JHU Press partners with Maryland Historical
Society
The Johns Hopkins
University Press announced last week that it will
provide promotion,
marketing, warehousing and order fulfillment services for
books published by the Maryland Historical
Society, effective Jan. 1. MdHS Press will retain editorial
autonomy and production control.
There is a natural affinity between America's oldest
university press and Maryland's oldest
continuously operating cultural institution, said JHUP
Director Kathleen Keane. "In many ways our lists
complement each other," she said. "Both presses are
committed to scholarship and substance, and
both presses publish in history and the Chesapeake Bay
region."
In welcoming the agreement, MdHS Director Robert W.
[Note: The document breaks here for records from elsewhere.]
(** The value a reference stands for. *)
Definition readPoint (h : gmap loc object) (point : loc) : option ComparisonPoint :=
  match h !! point with
  | Some (PointObj name insights) =>
      match h !! insights with
      | Some (RecordObj fields) =>
          Some {| criteria := name; paperInsights := fields |}
      | _ => None
      end
  | _ => None
  end.

Definition readMatrix (h : gmap loc object) (array : loc)
    : option (list ComparisonPoint) :=
  match h !! array with
  | Some (ArrayObj points) => mapM (readPoint h) points
  | _ => None
  end.

(** A matrix laid out in the heap, as parsing the response does. *)
Definition storePoint (h : gmap loc object) (c : ComparisonPoint)
    : gmap loc object * loc :=
  let (h1, insights) := alloc h (RecordObj (paperInsights c)) in
  alloc h1 (PointObj (criteria c) insights).

Fixpoint storePoints (h : gmap loc object) (points : list ComparisonPoint)
    : gmap loc object * list loc :=
  match points with
  | [] => (h, [])
  | c :: rest =>
      let (h1, l) := storePoint h c in
      let (h2, ls) := storePoints h1 rest in
      (h2, l :: ls)
  end.

Definition storeMatrix (h : gmap loc object) (points : list ComparisonPoint)
    : gmap loc object * loc :=
  let (h1, ls) := storePoints h points in
  alloc h1 (ArrayObj ls).

End Heap.

(** ** Built-ins of the JavaScript host *)

(** [s.startsWith(prefix)] *)
Fixpoint startsWith (s prefix : jsstring) {struct prefix} : bool :=
  match prefix, s with
  | [], _ => true
  | _ :: _, [] => false
  | p :: prefix', c :: s' => (c =? p)%N && startsWith s' prefix'
  end.

(** [s.endsWith(suffix)] *)
Definition endsWith (s suffix : jsstring) : bool :=
  startsWith (reverse s) (reverse suffix).

(** [s.includes(sub)] *)
Fixpoint includes (s sub : jsstring) : bool :=
  startsWith s sub ||
  match s with
  | [] => false
  | _ :: s' => includes s' sub
  end.

(** [s.split(sep)] for a separator of one code unit. *)
Fixpoint split (sep : N) (s : jsstring) : list jsstring :=
  match s with
  | [] => [[]]
  | c :: s' =>
      if (c =? sep)%N then [] :: split sep s'
      else match split sep s' with
           | piece :: pieces => (c :: piece) :: pieces
           | [] => [[c]]
           end
  end.

(** [a.join(sep)] *)
Fixpoint join (sep : jsstring) (a : list jsstring) : jsstring :=
  match a with
  | [] => []
  | x :: a' =>
      match a' with
      | [] => x
      | _ :: _ => x ++ sep ++ join sep a'
      end
  end.

(** Global replace of one literal code unit [c] by the text [by_]. *)
Definition replaceUnit (c : N) (by_ : jsstring) (s : jsstring) : jsstring :=
  s ≫= (fun x => if (x =? c)%N then by_ else [x]).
Rogers said, "While the MdHS Press
has consistently produced books that have made significant
scholarly and cultural contributions to the
study of Maryland history, we have lacked the ability to
market our books as widely as they deserve.
This agreement will put the powerful marketing expertise of
JHUP behind our publications, thereby
bringing them to the attention of a much wider
audience."

2007 issue of 'SAISPHERE' explores worldwide
elections
For the 2007 issue of the School of Advanced
International Studies' annual magazine,
SAISPHERE, its editors asked faculty and others to explore
the theme "The Power of Elections."
Articles include "Democracy or Development: Which
Comes First?" by Francis Fukuyama; "In the
U.S., It's Iraq," by Robert Guttman; "Putinism Without
Putin?" by Andrew Kuchins; "Who Will Help the
Iranian People?" by Azar Nafisi; "Latin America and the
United States in a Year of Elections," by
Riordan Roett; and "Elections Are No Cure-All," by Ruth
Wedgwood.
An online version of this issue is available at
www.sais-jhu.edu/pubaffairs/publications/saisphere/winter07
/index.html.
To request a printed copy, contact Felisa Neuringer Klubes
at fklubes@jhu.edu or
202-663-5626.

APL technical lead for Japan's first ballistic missile
flight test
Japan, the first U.S. ally to procure an Aegis
Ballistic Missile Defense weapon system and
several Standard Missile-3s, successfully conducted its
first flight test last month from the Hawaii-
based Pacific Missile Range Facility. Behind the scenes of
this historic flight test, Johns Hopkins'
Applied Physics
Laboratory, as the Aegis BMD program's technical
direction agent, performed a wide
range of activities that contributed to the event's
success.
APL helped the Japanese Navy prepare for the test by
planning the mission scenario and
conducting preflight predictions of the missile and weapon
system's performance through hundreds of
simulations. APL also helped determine the launch window
and conducted debris analyses to ensure
safety on the test range. A close-up look at intercept was
captured by an APL-developed sensor
package placed on the target, and the sensors collected
video and infrared imagery of the ignition and
burnout of the target's booster motors, and the booster's
separation.
APL engineers are now analyzing the data and will
update simulation models that could enhance
the accuracy of future Japanese missile flight tests.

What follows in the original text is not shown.